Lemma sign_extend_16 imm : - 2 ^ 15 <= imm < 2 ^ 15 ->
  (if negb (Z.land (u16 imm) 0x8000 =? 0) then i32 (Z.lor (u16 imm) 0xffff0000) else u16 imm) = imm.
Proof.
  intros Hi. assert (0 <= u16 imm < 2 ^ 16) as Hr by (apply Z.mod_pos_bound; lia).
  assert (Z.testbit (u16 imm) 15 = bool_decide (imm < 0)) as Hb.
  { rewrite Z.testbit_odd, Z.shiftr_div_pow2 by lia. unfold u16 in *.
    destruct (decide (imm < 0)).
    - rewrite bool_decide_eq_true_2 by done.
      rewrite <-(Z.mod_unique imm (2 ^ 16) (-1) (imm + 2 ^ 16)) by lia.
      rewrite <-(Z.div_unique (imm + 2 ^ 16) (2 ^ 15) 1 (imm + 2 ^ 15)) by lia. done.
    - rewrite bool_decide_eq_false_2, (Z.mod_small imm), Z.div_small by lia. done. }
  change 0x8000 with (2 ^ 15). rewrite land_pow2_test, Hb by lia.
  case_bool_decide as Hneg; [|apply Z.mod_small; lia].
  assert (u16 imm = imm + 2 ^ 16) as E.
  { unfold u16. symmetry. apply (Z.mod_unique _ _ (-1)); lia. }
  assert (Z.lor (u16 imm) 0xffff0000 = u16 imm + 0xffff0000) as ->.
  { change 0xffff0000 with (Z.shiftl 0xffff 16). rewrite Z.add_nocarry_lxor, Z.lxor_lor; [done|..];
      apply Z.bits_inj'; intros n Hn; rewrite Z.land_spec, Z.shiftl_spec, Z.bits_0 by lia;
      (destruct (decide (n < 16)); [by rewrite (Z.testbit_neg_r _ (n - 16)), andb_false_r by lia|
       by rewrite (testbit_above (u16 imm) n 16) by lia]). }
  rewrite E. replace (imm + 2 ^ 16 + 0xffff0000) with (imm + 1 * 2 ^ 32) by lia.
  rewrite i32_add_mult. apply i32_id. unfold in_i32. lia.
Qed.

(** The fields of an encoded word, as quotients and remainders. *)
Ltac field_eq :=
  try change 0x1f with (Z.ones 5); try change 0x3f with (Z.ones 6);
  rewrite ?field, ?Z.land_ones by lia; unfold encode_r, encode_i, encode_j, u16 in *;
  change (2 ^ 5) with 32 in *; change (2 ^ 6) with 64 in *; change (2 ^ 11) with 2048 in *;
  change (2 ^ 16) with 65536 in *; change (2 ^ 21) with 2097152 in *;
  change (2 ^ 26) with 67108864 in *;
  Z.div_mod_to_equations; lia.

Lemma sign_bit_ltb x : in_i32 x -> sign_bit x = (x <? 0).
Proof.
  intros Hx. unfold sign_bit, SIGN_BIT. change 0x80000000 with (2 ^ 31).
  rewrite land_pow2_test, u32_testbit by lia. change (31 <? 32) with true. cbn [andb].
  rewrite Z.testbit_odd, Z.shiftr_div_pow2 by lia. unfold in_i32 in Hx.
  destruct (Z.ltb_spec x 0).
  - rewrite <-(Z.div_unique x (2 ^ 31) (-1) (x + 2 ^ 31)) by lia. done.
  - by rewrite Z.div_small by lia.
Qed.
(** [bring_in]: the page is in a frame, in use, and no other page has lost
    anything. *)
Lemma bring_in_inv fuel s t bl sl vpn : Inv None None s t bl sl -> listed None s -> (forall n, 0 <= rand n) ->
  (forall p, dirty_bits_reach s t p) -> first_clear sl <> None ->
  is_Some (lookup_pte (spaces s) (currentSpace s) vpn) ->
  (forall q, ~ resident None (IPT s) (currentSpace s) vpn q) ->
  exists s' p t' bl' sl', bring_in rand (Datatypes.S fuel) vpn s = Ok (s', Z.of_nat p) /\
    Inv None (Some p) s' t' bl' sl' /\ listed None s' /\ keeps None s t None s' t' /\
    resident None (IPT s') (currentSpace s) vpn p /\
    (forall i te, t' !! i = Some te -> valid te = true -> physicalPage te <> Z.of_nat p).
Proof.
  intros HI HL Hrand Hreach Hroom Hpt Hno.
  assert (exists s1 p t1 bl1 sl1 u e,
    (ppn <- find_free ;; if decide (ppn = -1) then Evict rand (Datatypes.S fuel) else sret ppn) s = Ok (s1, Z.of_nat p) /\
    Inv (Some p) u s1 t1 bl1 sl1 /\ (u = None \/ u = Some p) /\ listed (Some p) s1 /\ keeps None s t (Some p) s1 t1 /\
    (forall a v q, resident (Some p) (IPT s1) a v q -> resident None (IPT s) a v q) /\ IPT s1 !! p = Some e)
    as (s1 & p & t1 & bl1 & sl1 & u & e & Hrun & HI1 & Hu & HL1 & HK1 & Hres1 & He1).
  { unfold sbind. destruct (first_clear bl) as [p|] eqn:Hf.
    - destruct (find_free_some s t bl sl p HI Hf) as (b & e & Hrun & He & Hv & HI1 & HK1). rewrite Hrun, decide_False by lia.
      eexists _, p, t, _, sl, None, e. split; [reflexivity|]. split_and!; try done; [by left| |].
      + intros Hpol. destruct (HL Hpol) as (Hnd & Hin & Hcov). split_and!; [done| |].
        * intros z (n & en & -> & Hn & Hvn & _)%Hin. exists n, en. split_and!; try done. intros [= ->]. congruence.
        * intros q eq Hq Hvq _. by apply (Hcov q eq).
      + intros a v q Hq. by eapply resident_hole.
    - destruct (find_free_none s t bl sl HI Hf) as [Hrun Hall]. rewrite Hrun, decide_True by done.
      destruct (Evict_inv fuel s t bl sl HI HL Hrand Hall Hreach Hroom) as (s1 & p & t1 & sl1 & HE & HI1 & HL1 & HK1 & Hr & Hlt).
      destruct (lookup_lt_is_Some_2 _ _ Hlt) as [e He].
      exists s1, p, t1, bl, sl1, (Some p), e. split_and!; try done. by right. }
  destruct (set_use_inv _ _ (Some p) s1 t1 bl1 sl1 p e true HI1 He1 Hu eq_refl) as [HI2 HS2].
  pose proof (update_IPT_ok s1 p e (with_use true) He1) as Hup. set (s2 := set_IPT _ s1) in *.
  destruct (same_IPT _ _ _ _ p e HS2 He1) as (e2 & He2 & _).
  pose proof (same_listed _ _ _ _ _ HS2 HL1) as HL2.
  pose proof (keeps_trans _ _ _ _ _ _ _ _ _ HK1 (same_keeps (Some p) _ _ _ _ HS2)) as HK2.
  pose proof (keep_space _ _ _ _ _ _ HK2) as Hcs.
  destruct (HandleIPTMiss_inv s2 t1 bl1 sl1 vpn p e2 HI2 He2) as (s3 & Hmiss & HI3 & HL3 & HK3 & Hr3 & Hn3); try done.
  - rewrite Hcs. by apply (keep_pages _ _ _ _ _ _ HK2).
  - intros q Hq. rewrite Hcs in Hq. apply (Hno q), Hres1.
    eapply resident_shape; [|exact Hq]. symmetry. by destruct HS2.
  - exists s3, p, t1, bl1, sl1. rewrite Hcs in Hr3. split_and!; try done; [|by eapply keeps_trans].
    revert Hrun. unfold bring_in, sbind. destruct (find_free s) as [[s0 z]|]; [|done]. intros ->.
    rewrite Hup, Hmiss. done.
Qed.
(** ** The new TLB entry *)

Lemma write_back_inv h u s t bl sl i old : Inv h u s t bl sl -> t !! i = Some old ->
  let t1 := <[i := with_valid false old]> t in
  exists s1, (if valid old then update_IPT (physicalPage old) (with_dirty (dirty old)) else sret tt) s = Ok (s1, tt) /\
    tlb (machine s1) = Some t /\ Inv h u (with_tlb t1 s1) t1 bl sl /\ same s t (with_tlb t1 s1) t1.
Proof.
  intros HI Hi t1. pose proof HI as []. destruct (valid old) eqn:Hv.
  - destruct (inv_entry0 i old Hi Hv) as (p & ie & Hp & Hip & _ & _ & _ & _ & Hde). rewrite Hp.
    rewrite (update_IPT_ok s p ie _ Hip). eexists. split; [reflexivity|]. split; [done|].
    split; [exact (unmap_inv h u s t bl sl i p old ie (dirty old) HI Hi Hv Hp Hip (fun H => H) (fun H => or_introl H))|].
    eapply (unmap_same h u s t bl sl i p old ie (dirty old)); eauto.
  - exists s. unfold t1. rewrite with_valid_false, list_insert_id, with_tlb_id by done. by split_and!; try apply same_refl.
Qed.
• • • • •
## Your objective
If a line in the records holds the string "Hroom", copy it.

## Task answer
  intros HI HL Hrand Hreach Hroom Hpt Hno.
      destruct (Evict_inv fuel s t bl sl HI HL Hrand Hall Hreach Hroom) as (s1 & p & t1 & sl1 & HE & HI1 & HL1 & HK1 & Hr & Hlt).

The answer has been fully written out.